Continuous Exposure to Simulated Hypergravity-Induced Changes in Proliferation, Morphology, and Gene Expression of Human Tendon Cells
Publication: Stem Cells and Development
Volume 27, Issue Number 12
Abstract
Gravity influences physical and biological processes, especially during development and homeostasis of several tissues in the human body. Studies under altered gravity have been receiving great attention toward a better understanding of microgravity-, hypogravity (<1 g)-, or hypergravity (>1 g)-induced alterations.
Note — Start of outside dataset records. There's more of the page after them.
(** A buffer of one slot, full, with a pusher waiting. *)
Definition demo_full : sys Z :=
  Sys (Sbuf None 0 1 [Some 7] 1 0 1) [PushWait false 8; Idle] [7] [].

Lemma sbuf_no_deadlock_witness :
  (waits_for_room (PushWait false 8) /\
     Z.of_nat (length (pushed demo_full)) - Z.of_nat (length (popped demo_full)) = 2 ^ 0) \/
  (waits_for_data (PushWait false 8) /\ length (pushed demo_full) = length (popped demo_full)).
Proof.
  apply (sbuf_no_deadlock 0 2 _ 0%nat); [lia| | |reflexivity|discriminate].
  { apply (schedule_reachable _ _ (whole_call 0%nat (PushWait false 7) ++ [Call 0%nat (PushWait false 8)])).
    vm_compute. reflexivity. }
  intros [|[|t]] p Hp q p' e; simplify_eq/=; done.
Defined.

(** With a capacity that is not a power of two the mask maps different
    counters to the same slot: for the capacity 10 of the sample
    configuration, three pushes followed by a pop deliver the third value
    first, and the first value is lost. *)
Theorem sbuf_capacity_10_loses :
  exists s : sys Z, reachable false 10 1 s /\ pushed s = [1; 2; 3] /\ popped s = [3].
Proof.
  eexists. split; [|split].
  1: { eapply (schedule_reachable _ _ (whole_call 0%nat (PushWait false 1) ++ whole_call 0%nat (PushWait false 2) ++
         whole_call 0%nat (PushWait false 3) ++ whole_call 0%nat (PopWait false))).
       vm_compute. reflexivity. }
  all: reflexivity.
Qed.

(** A signal handler in a thread that waits in [sbuf_pop] makes it read a slot
    that was never written. *)
Theorem interrupted_pop_reads_unwritten :
  exists s : sys Z, reachable true 1 1 s /\ pushed s = [] /\ pcs s !! 0%nat = Some PopRead /\ thread_step false 0 (buf s) PopRead = Undefined.
Proof.
  eexists. split; [apply (schedule_reachable _ _ [Call 0%nat (PopWait false); Signal 0%nat; Run 0%nat]); vm_compute; reflexivity|].
  split_and!; reflexivity.
Qed.

(** ** The buffer as its users see it *)

(** Whole calls, one after the other; [None]: the call waits (or would access
    memory it should not, which [implements] excludes). *)
Class Buffer (Q V : Type) := { b_push : Q -> V -> option Q; b_pop : Q -> option (V * Q) }.
(** ** The table a tree represents, and its invariant *)

Definition pfx (p : in6_addr) (l : nat) : list bool := take l (addr_to_binary p).

Definition pfx_of (t : tree) : list bool :=
  match t with Nil => [] | Node _ p l _ _ => pfx p l end.

Definition data_of (t : tree) : Z := match t with Nil => VIRTUAL | Node d _ _ _ _ => d end.

Definition own (d : Z) (k : list bool) : gmap (list bool) Z :=
  if d =? VIRTUAL then ∅ else {[k := d]}.

(** The entries: prefix bits to data, real nodes only. *)
Fixpoint routes (t : tree) : gmap (list bool) Z :=
  match t with
  | Nil => ∅
  | Node d p l c0 c1 => own d (pfx p l) ∪ (routes c0 ∪ routes c1)
  end.

(** Every node extends [q]; a child on side [b] extends its parent's prefix
    followed by [b]; a virtual node has two children. *)
Fixpoint placed (q : list bool) (t : tree) : Prop :=
  match t with
  | Nil => True
  | Node d p l c0 c1 =>
      (l <= 128)%nat /\ q `prefix_of` pfx p l /\
      (d = VIRTUAL -> is_nil c0 = false /\ is_nil c1 = false) /\
      placed (pfx p l ++ [false]) c0 /\ placed (pfx p l ++ [true]) c1
  end.

(** The head is a real node of length 0 (data NULL when there is no default). *)
Definition wf (t : tree) : Prop :=
  placed [] t /\ t <> Nil /\ plen_of t = 0%nat /\ data_of t <> VIRTUAL.

#[global] Instance placed_dec q t : Decision (placed q t).
Proof. revert q. induction t; intros q; simpl; apply _. Defined.

#[global] Instance tree_eq_dec : EqDecision tree.
Proof. solve_decision. Defined.

#[global] Instance wf_dec t : Decision (wf t).
Proof. unfold wf. apply _. Defined.

(** ** Bit lists *)

Lemma length_binary a : length (addr_to_binary a) = 128%nat.
Proof. reflexivity. Qed.

Lemma length_pfx p l : (l <= 128)%nat -> length (pfx p l) = l.
Proof. intros. unfold pfx. rewrite length_take, length_binary. lia. Qed.

Lemma prefix_take_iff (k a : list bool) : k `prefix_of` a <-> k = take (length k) a.
Proof.
  split; [|intros ->; apply prefix_take].
  intros [r ->]. by rewrite take_app_length.
Qed.

Lemma pfx_prefix p l a : (l <= 128)%nat -> pfx p l `prefix_of` addr_to_binary a <-> pfx p l = pfx a l.
Proof. intros. rewrite prefix_take_iff, length_pfx by done. done. Qed.

Lemma prefix_take_le (k : list bool) n m : (n <= m)%nat -> take n k `prefix_of` take m k.
Proof. intros. rewrite <- (Nat.min_l n m), <- take_take by done. apply prefix_take. Qed.

Lemma prefix_of_take (k a : list bool) m : k `prefix_of` a -> (length k <= m)%nat -> k `prefix_of` take m a.
Proof. intros Hk ?. rewrite prefix_take_iff in Hk. rewrite Hk. by apply prefix_take_le. Qed.

Lemma snoc_prefix (k a : list bool) b :
  k ++ [b] `prefix_of` a <-> k `prefix_of` a /\ a !! length k = Some b.
Proof.
  split.
  - intros [r ->]. rewrite <- app_assoc. split; [by apply prefix_app_r|]. by apply list_lookup_middle.
  - intros [[r ->] Hl]. rewrite lookup_app_r, Nat.sub_diag in Hl by done.
    destruct r; simplify_eq/=. apply prefix_app, prefix_cons, prefix_nil.
Qed.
In this work, the influence of simulated hypergravity over human tendon-derived cells (hTDCs) was studied at 5, 10, 15, and 20 g for 4 or 16 h, using a large diameter centrifuge. Main results showed that 16 h of simulated hypergravity limited cell proliferation. Cell area was higher in hTDCs cultured at 5, 10, and 15 g for 16 h, in comparison to 1 g control. Actin filaments were more pronounced in hTDCs cultured at 5 and 10 g for 16 h. Focal adhesion kinase (FAK) was mainly expressed in focal adhesion sites upon hypergravity stimulation, in comparison to perinuclear localization in control cells after 16 h; and FAK number/cell increased with increasing g-levels. A tendency toward an upregulation of tenogenic markers was observed; scleraxis (SCX), tenascin C (TNC), collagen type III (COL3A1), and decorin (DCN) were significantly upregulated in hTDCs cultured at 15 g and COL3A1 and DCN were significantly upregulated in hTDCs cultured at 20 g. Overall, simulated hypergravity affected the behavior of hTDCs, with more pronounced effects in the long-term period (16 h) of stimulation.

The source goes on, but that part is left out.